I'm trying to read a rss feed which uses the iso-8859-1 encoding.
I can get all elements fine, the problem is when I put it in a textblock it will not show all characters. I'm not sure what i'm doing wrong. i've tried a few solutions I found on google but this didn't work for me. I must be missing something.. It's also the first time I really work with anything other than utf-16. I never had to convert anything before.
The app works as follows I downloadstring async(WebClient). So when that is called I get a string containing the complete rss feed.
I have tried getting the bytes, then encoding.convert.. But I must be missing something.
Like this is a sample
WebClient RSS = new WebClient();
RSS.Encoding = Encoding.GetEncoding("ISO-8859-1");
RSS.DownloadStringCompleted += new DownloadStringCompletedEventHandler(RSS_DSC);
RSS.DownloadStringAsync(new Uri("some rss feed"));
public void RSS_DSC(object sender, DownloadStringCompletedEventArgs args)
{
_xml = XElement.Parse(args.Result);
foreach(XElement item in _xml.Elements("channel").Elements("item"))
{
feeditem.title = item.Element("title").Value;
// + all other items
}
}
I've tried this aswell
private void RSS_ORC(object sender, OpenReadCompletedEventArgs args)
{
Encoding e = Encoding.GetEncoding("ISO-8859-1");
Stream ez = args.Result;
StreamReader rdr = new StreamReader(ez, e);
XElement _xml = _xml = XElement.Parse(rdr.ReadToEnd());
feedlist = new List<Code.NewsItem>();
XNamespace dc = "http://purl.org/dc/elements/1.1/";
foreach (XElement item in _xml.Elements("channel").Elements("item"))
{
Code.NewsItem feeditem = new Code.NewsItem();
feeditem.title = item.Element("title").Value;
feeditem.description = item.Element("description").Value;
feeditem.pubdate = item.Element("pubDate").Value;
feeditem.author = item.Element(dc + "creator").Value;
feedlist.Add(feeditem);
}
listBox1.ItemsSource = feedlist;
}
Though titles contain characters that are not displayed well either. Like.. I can get the encoding to partially work. Instead of having these characters: the square with a question mark, a question mark or the singe square.
Don't get me wrong I'm a total beginner on this.

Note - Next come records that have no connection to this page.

Lemma shr_1_half (p : positive) (l : location) :
  shr_m (shr_1 (shr_record_of_loc (Zpos p) l)) = Zpos p / 2.
Proof.
  destruct l as [| []]; destruct p as [p | p |]; simpl shr_m;
    first [ reflexivity
          | apply Z.div_unique with 1; lia
          | apply Z.div_unique with 0; lia ].
Qed.

(** The last step of [binary_round_aux] on a mantissa of at most 24 bits,
    or on 2^24. *)
Lemma round_aux_finish (sx : bool) (q : positive) (e : Z) :
  Zpos q <= 2 ^ 24 -> -149 <= e <= 103 ->
  (let '(mrs, e') := shr_fexp prec emax (Zpos q) e loc_Exact in
   match shr_m mrs with
   | Z0 => S754_zero sx
   | Zpos m => if e' <=? emax - prec then S754_finite sx m e' else S754_infinity sx
   | Zneg _ => S754_nan
   end)
  = if Zpos q <? 2 ^ 24 then S754_finite sx q e
    else S754_finite sx 8388608 (e + 1).
Proof.
  intros Hq He. unfold shr_fexp, fexp, emin, prec, emax. simpl Zdigits2.
  destruct (Z.ltb_spec (Zpos q) (2 ^ 24)) as [Hlt | Hge].
  - pose proof (digits2_pos_le q 24 ltac:(lia) Hlt) as Hd.
    assert (Z.max (Zpos (digits2_pos q) + e - 24) (3 - 128 - 24) - e <= 0) as Hn by lia.
    destruct (Z.max (Zpos (digits2_pos q) + e - 24) (3 - 128 - 24) - e) as [| n | n];
      try lia; simpl; destruct (Z.leb_spec e (128 - 24)); try done; lia.
  - assert (q = 16777216%positive) as -> by lia.
    change (Zpos (digits2_pos 16777216)) with 25.
    replace (Z.max (25 + e - 24) (3 - 128 - 24) - e) with 1 by lia.
    simpl. destruct (Z.leb_spec (e + 1) (128 - 24)); [done | lia].
Qed.

(** The result of [binary_round_aux] on a quotient of 24 or 25 bits (or
    fewer): the mantissa is the quotient, or its half, rounded up by at
    most one, and a carry into bit 24 moves the exponent up by one. *)
Lemma round_aux_form (sx : bool) (q : positive) (e : Z) (l : location) :
  Zpos q < 2 ^ 25 -> -149 <= e <= 101 ->
  exists m' e',
    binary_round_aux prec emax sx (Zpos q) e l = S754_finite sx m' e' /\
    ((Zpos q < 2 ^ 24 /\
      ((e' = e /\ Zpos m' <= Zpos q + 1) \/
       (e' = e + 1 /\ m' = 8388608%positive))) \/
     (2 ^ 24 <= Zpos q /\
      ((e' = e + 1 /\ Zpos m' <= Zpos q / 2 + 1) \/
       (e' = e + 2 /\ m' = 8388608%positive /\ 2 ^ 24 <= Zpos q / 2 + 1)))).
Proof.
  intros Hq He. unfold binary_round_aux.
  destruct (Z_lt_le_dec (Zpos q) (2 ^ 24)) as [Hlt | Hge].
  - assert (shr_fexp prec emax (Zpos q) e l = (shr_record_of_loc (Zpos q) l, e)) as ->.
    { unfold shr_fexp, fexp, emin, prec, emax. simpl Zdigits2.
      pose proof (digits2_pos_le q 24 ltac:(lia) Hlt) as Hd.
      assert (Z.max (Zpos (digits2_pos q) + e - 24) (3 - 128 - 24) - e <= 0) as Hn by lia.
      destruct (Z.max (Zpos (digits2_pos q) + e - 24) (3 - 128 - 24) - e); try lia; done. }
    rewrite shr_m_of_loc, loc_of_shr_record_of_loc.
    pose proof (round_nearest_even_range (Zpos q) l) as Hr.
    destruct (round_nearest_even (Zpos q) l) as [| q' | q'] eqn:Hq'; try lia.
    rewrite (round_aux_finish sx q' e) by lia.
    destruct (Z.ltb_spec (Zpos q') (2 ^ 24)).
    + exists q', e. split; [done |]. left. split; [done |]. left. lia.
    + exists 8388608%positive, (e + 1). split; [done |]. left. split; [done |]. by right.
  - assert (Zpos (digits2_pos q) = 25) as Hd.
    { pose proof (digits2_pos_le q 25 ltac:(lia) Hq).
      pose proof (digits2_pos_ge q 24 ltac:(lia) Hge). lia. }
    assert (shr_fexp prec emax (Zpos q) e l
            = (shr_1 (shr_record_of_loc (Zpos q) l), e + 1)) as ->.
    { unfold shr_fexp, fexp, emin, prec, emax. simpl Zdigits2. rewrite Hd.
      replace (Z.max (25 + e - 24) (3 - 128 - 24) - e) with 1 by lia. done. }
    rewrite shr_1_half.
    assert (2 ^ 23 <= Zpos q / 2 < 2 ^ 24) as Hhalf.
    { split.
      - apply Z.div_le_lower_bound; lia.
      - apply Z.div_lt_upper_bound; lia. }
    pose proof (round_nearest_even_range (Zpos q / 2)
                  (loc_of_shr_record (shr_1 (shr_record_of_loc (Zpos q) l)))) as Hr.
    destruct (round_nearest_even _ _) as [| q' | q'] eqn:Hq'; try lia.
    rewrite (round_aux_finish sx q' (e + 1)) by lia.
    destruct (Z.ltb_spec (Zpos q') (2 ^ 24)).
    + exists q', (e + 1). split; [done |]. right. split; [done |]. left. lia.
    + exists 8388608%positive, (e + 1 + 1). split; [done |]. right. split; [done |].
      right. repeat split; lia.
Qed.

Lemma valid_canonical (s : bool) (m : positive) (e : Z) :
  valid (S754_finite s m e) = true ->
  fexp prec emax (Zpos (digits2_pos m) + e) = e.
Proof.
  unfold valid, valid_binary, bounded, canonical_mantissa.
  intros [Hc _]%andb_true_iff. by apply Z.eqb_eq in Hc.
Qed.

(** The quotient of a binary32 value of magnitude below 1 by [0.9f]: a
    float of the same sign, at most [1.0f / 0.9f] in magnitude. *)
Lemma fdiv_drive_finite (s : bool) (m : positive) (e : Z) :
  valid (S754_finite s m e) = true -> e <= -24 ->
  exists m' e',
    fdiv (S754_finite s m e) TunerEngine.drive = S754_finite s m' e' /\
    (e' < -23 \/ (e' = -23 /\ Zpos m' <= 9320676)).
Proof.
  intros Hv He.
  destruct (valid_finite s m e Hv) as (Hm & Hrange & _).
  pose proof (valid_canonical s m e Hv) as Hcanon.
  unfold fdiv, TunerEngine.drive, SFdiv, SFdiv_core_binary.
  change (Zdigits2 (Zpos m)) with (Zpos (digits2_pos m)).
  change (Zdigits2 15099494) with 24.
  replace (Zpos (digits2_pos m) + e - (24 + -24)) with (Zpos (digits2_pos m) + e) by lia.
  rewrite Hcanon.
  replace (Z.min e (e - -24)) with e by lia.
  replace (e - -24 - e) with 24 by lia.
  rewrite Z.shiftl_mul_pow2 by lia.
  pose proof (Z_div_mod (Zpos m * 2 ^ 24) 15099494 ltac:(lia)) as Hdm.
  destruct (Z.div_eucl (Zpos m * 2 ^ 24) 15099494) as [q r].
  destruct Hdm as [Heq Hr].
  assert (1 <= q <= 18641350) as Hq by nia.
  destruct q as [| q | q]; try lia.
  destruct (round_aux_form (xorb s false) q e (new_location 15099494 r))
    as (m' & e' & -> & Hform); [lia | lia |].
  rewrite xorb_false_r. exists m', e'. split; [done |].
  assert (Zpos q / 2 <= 9320675) as Hhalf by (apply Z.div_le_upper_bound; lia).
  lia.
Qed.

Lemma fle_ceiling (m : positive) (e : Z) :
  e < -23 \/ (e = -23 /\ Zpos m <= 9320676) ->
  fle (S754_finite false m e) TunerEngine.ceiling = true /\
  fgt (S754_finite false m e) TunerEngine.ceiling = false.
Proof.
  intros Hb. unfold fle, fgt, SFleb, SFltb, TunerEngine.ceiling, SFcompare.
  destruct Hb as [Hlt | [-> Hm]].
  - rewrite (proj2 (Z.compare_lt_iff e (-23))) by lia.
    rewrite (proj2 (Z.compare_gt_iff (-23) e)) by lia. done.
  - rewrite !Z.compare_refl, !Pos.compare_cont_spec.
    rewrite (Pos.compare_antisym m 9320676).
    destruct (Pos.compare_spec m 9320676) as [-> | Hlt | Hgt]; try done.
    apply Pos2Z.pos_lt_pos in Hgt. lia.
Qed.

(** The bound of the clipper on the value [tanh] returned. *)
Lemma fdiv_drive_bounded (t : f32) :
  valid t = true -> fgt (fabs t) one = false ->
  fgt (fabs (fdiv t TunerEngine.drive)) TunerEngine.ceiling = false /\
  (is_nan t = false -> fle (fabs (fdiv t TunerEngine.drive)) TunerEngine.ceiling = true).
Proof.
  intros Hv Hle. destruct t as [s | s | | s m e].
  - by destruct s.
  - by destruct s.
  - done.
  - destruct (valid_finite s m e Hv) as (Hm & Hrange & Hd).
    assert (e <= -24 \/ (e = -23 /\ m = 8388608%positive)) as [He | [-> ->]].
    { unfold fgt, SFltb, one, SFcompare in Hle. simpl fabs in Hle. cbv iota in Hle.
      destruct (Z.compare_spec (-23) e) as [<- | Hlt | Hgt]; [| done | lia].
      right. split; [done |].
      rewrite Pos.compare_cont_spec in Hle.
      destruct Hd as [Hd | ?]; [| lia].
      destruct (digits2_pos_bounds m) as [Hlo _]. rewrite Hd in Hlo.
      change (2 ^ (24 - 1)) with 8388608 in Hlo.
      destruct (Pos.compare_spec 8388608 m) as [Heq | Hlt | Hgt];
        [exact (eq_sym Heq) | discriminate Hle |].
      apply Pos2Z.pos_lt_pos in Hgt. lia. }
    + destruct (fdiv_drive_finite s m e Hv He) as (m' & e' & -> & Hb).
      simpl fabs. destruct (fle_ceiling m' e' Hb) as [H1 H2]. by split.
    + by destruct s.
Qed.

(** ** The soft clipper *)

Lemma shr_1_nonneg (mrs : shr_record) : 0 <= shr_m mrs -> 0 <= shr_m (shr_1 mrs).
Proof.
  destruct mrs as [m r s]. simpl. intros Hm.
  destruct m as [| [p | p |] | p]; simpl; lia.
Qed.

Lemma iter_shr_1_nonneg (n : positive) (mrs : shr_record) :
  0 <= shr_m mrs -> 0 <= shr_m (iter_pos shr_1 n mrs).
Proof.
  revert mrs. induction n as [n IH | n IH |]; intros mrs Hm; simpl.
  - apply IH, IH. by apply shr_1_nonneg.
  - by apply IH, IH.
  - by apply shr_1_nonneg.
Qed.

Lemma shr_fexp_nonneg (m e : Z) (l : location) :
  0 <= m -> 0 <= shr_m (shr_fexp prec emax m e l).1.
Proof.
  intros Hm. unfold shr_fexp, shr.
  destruct (fexp prec emax (Zdigits2 m + e) - e) as [| n | n]; simpl;
    rewrite ?shr_m_of_loc; try done.
  apply iter_shr_1_nonneg. by rewrite shr_m_of_loc.
Qed.

Lemma round_aux_not_nan (sx : bool) (p : positive) (e : Z) (l : location) :
  is_nan (binary_round_aux prec emax sx (Zpos p) e l) = false.
Proof.
  unfold binary_round_aux.
  pose proof (shr_fexp_nonneg (Zpos p) e l ltac:(lia)) as H1.
  destruct (shr_fexp prec emax (Zpos p) e l) as [mrs1 e1]. simpl in H1.
  pose proof (round_nearest_even_range (shr_m mrs1) (loc_of_shr_record mrs1)) as Hr.
  pose proof (shr_fexp_nonneg (round_nearest_even (shr_m mrs1) (loc_of_shr_record mrs1))
                e1 loc_Exact ltac:(lia)) as H2.
  destruct (shr_fexp prec emax _ e1 loc_Exact) as [mrs2 e2]. simpl in H2.
  destruct (shr_m mrs2) as [| m | m]; [done | | lia].
  by destruct (e2 <=? emax - prec).
Qed.

Lemma fmul_drive_not_nan (sample : f32) :
  is_nan sample = false -> is_nan (fmul sample TunerEngine.drive) = false.
Proof.
  destruct sample as [s | s | | s m e]; try done.
  intros _. apply round_aux_not_nan.
Qed.

(** One sample through the clipper. *)
Lemma softClip_bounded `{Libm} (sample : f32) :
  tanhRange ->
  fgt (fabs (TunerEngine.softClip sample)) TunerEngine.ceiling = false /\
  (is_nan sample = false ->
   fle (fabs (TunerEngine.softClip sample)) TunerEngine.ceiling = true).
Proof.
  intros Htanh. unfold TunerEngine.softClip.
  destruct (Htanh (fmul sample TunerEngine.drive)) as (Hv & Hle & Hnan).
  destruct (fdiv_drive_bounded _ Hv Hle) as [Hgt Hfle].
  split; [done |]. intros Hs. apply Hfle, Hnan. by apply fmul_drive_not_nan.
Qed.

Lemma softClipChannel_read `{Libm} (numSamples : Z) (data : list f32) (i : Z) :
  0 <= i < numSamples -> i < Z.of_nat (length data) ->
  rd (TunerEngine.softClipChannel numSamples data) i = TunerEngine.softClip (rd data i).
Proof.
  intros Hi Hlen. unfold TunerEngine.softClipChannel, for_loop.
  destruct (for_range_pointwise (fun _ x => TunerEngine.softClip x)
              (Z.to_nat (numSamples - 0)) 0 data i ltac:(lia)) as [_ ->].
  destruct (Z.leb_spec 0 i); [| lia].
  destruct (Z.ltb_spec i (0 + Z.of_nat (Z.to_nat (numSamples - 0)))); [| lia].
  destruct (Z.ltb_spec i (Z.of_nat (length data))); [done | lia].
Qed.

But the solutions that has been posted on the web do not solve it for me.
Note that I removed the encoding part because it wasn't working :/
If someone would be able to help me that would be amazing.
You can specify an encoding by setting encoding before calling client.DownloadStringAsync:
webClient.Encoding = Encoding.GetEncoding("iso-8859-1")
In your code sample you do not create the XML doc anywhere. Are some code missing? You should initialize it with something like:
var xml = XDocument.Load((string)args.Result);
If it helps, you can use:
var myString = HttpUtility.HtmlDecode(feeditem.description);
This way every special character will be decode, you can then display myString correctly
Windows Phone 7 and Silverlight does not support other encodings such as ISO-8859-1, they only support ASCII and the Unicode encoders. For anything else you will need to use OpenReadAsync to get a stream of bytes then apply your own implementation of an encoding.
This blog might be helpful to you in creating one.
ISO-8859-1 most definitely is supported in WP7. It is the only one of the ISO-8859-* encodings that is. I use an XmlReader to deserialize RSS streams and UTF-* and ISO-8859-1 are the only encodings that are supported by that class (windows-* and ISO-8859-2 and above throw exceptions in the XmlReader c'tor).
Try using an XmlReader like this (without specifying the encoding):
using (XmlReader reader = XmlReader.Create(stream))
{
...
}
The XmlReader will get the encoding from the xml declaration in the stream.
You may still have problems displaying the upper half of the characters (above 0x80). I had this problem in feed me (my WP7 app) and used this little hack to fix things up:
public static string EncodeHtml(string text)
{
if (text == null) return string.Empty;
StringBuilder decodedText = new StringBuilder();
foreach (char value in text)
{
int i = (int)value;
if (i > 127)
{
decodedText.Append(string.Format("&#{0};", i));
}
else
{
decodedText.Append(value);
}
}
return decodedText.ToString();
}
It only works in a WebBrowser control of course, but that is the only place that I ever saw an incorrect display.
Hope this helps,
Calum
This worked for me when needing to decode the rss xml. It's generic enough so that it will support all encryption types supported by .NET
WebClient wcRSSFeeds = new WebClient();
String rssContent;
// Support for international chars
Encoding encoding = wcRSSFeeds.Encoding;
if (encoding != null)
{
encoding = Encoding.GetEncoding(encoding.BodyName);
}
else
{
encoding = Encoding.UTF8; // set to standard if none given
}
Stream stRSSFeeds = wcRSSFeeds.OpenRead(feedURL); // feedURL is a string eg, "http://blah.com"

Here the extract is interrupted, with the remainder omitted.